** Opening Records for this task block **

Lemma splitN2_inv c s a b :
  splitN2 c s = [a; b] → s = a +:+ String c b ∧ str_In c a = false.
Proof.
  revert a b. induction s as [|d s IH]; intros a b; simpl; [done|].
  case_decide as Hd; [by intros [= <- <-]; subst|].
  destruct (splitN2 c s) as [|w [|w' [|]]] eqn:E; intros [=]; subst.
  destruct (IH _ _ eq_refl) as [-> Hw]. simpl. split; [done|].
  by rewrite bool_decide_false, Hw by done.
Qed.

Lemma splitN2_cases c s : (∃ a, splitN2 c s = [a]) ∨ (∃ a b, splitN2 c s = [a; b]).
Proof.
  induction s as [|d s IH]; simpl; [by left; eexists|].
  case_decide; [right; by do 2 eexists|].
  destruct IH as [[a ->]|(a & b & ->)]; [left|right]; repeat eexists.
Qed.

(** ** Decimal numbers *)

Definition digit (z : Z) : Ascii.ascii := val_byte (48 + z).
Definition digit_val (c : Ascii.ascii) : option Z :=
  let v := byte_val c in
  if (48 <=? v) && (v <=? 57) then Some (v - 48) else None.

Fixpoint dec_digits (fuel : nat) (n : Z) (acc : string) : string :=
  match fuel with
  | O => acc
  | S f => let acc' := String (digit (n mod 10)) acc in
           if n / 10 =? 0 then acc' else dec_digits f (n / 10) acc'
  end.

(** [strconv.FormatUint(n, 10)]: the binary logarithm bounds the digits. *)
Definition utoa (n : Z) : string := dec_digits (S (Z.to_nat (Z.log2 n))) n "".
(** [strconv.FormatInt(n, 10)] and the verb [%d]. *)
Definition itoa (n : Z) : string :=
  if n <? 0 then String "-"%char (utoa (- n)) else utoa n.

Definition format_bool (b : bool) : string := if b then "true" else "false".

Fixpoint parse_digits (s : string) (acc : Z) : option Z :=
  match s with
  | EmptyString => Some acc
  | String c s' => match digit_val c with
                   | Some d => parse_digits s' (acc * 10 + d)
                   | None => None
                   end
  end.

(** The digits of [ParseUint] go beyond 64 bits before a character that is no digit. *)
Fixpoint uint_overflow (s : string) (acc : Z) : bool :=
  match s with
  | EmptyString => false
  | String c s' => match digit_val c with
                   | Some d => (2 ^ 64 - 1 <? acc * 10 + d) || uint_overflow s' (acc * 10 + d)
                   | None => false
                   end
  end.

Inductive num_error := ErrSyntax | ErrRange.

** Closing Records for this task block **

## Aim of the task:
Everything from the first line above through the line that contains "destruct (IH _" should be duplicated exactly, please, and nothing beyond it.

## Exercise answer:
Lemma splitN2_inv c s a b :
  splitN2 c s = [a; b] → s = a +:+ String c b ∧ str_In c a = false.
Proof.
  revert a b. induction s as [|d s IH]; intros a b; simpl; [done|].
  case_decide as Hd; [by intros [= <- <-]; subst|].
  destruct (splitN2 c s) as [|w [|w' [|]]] eqn:E; intros [=]; subst.
  destruct (IH _ _ eq_refl) as [-> Hw]. simpl. split; [done|].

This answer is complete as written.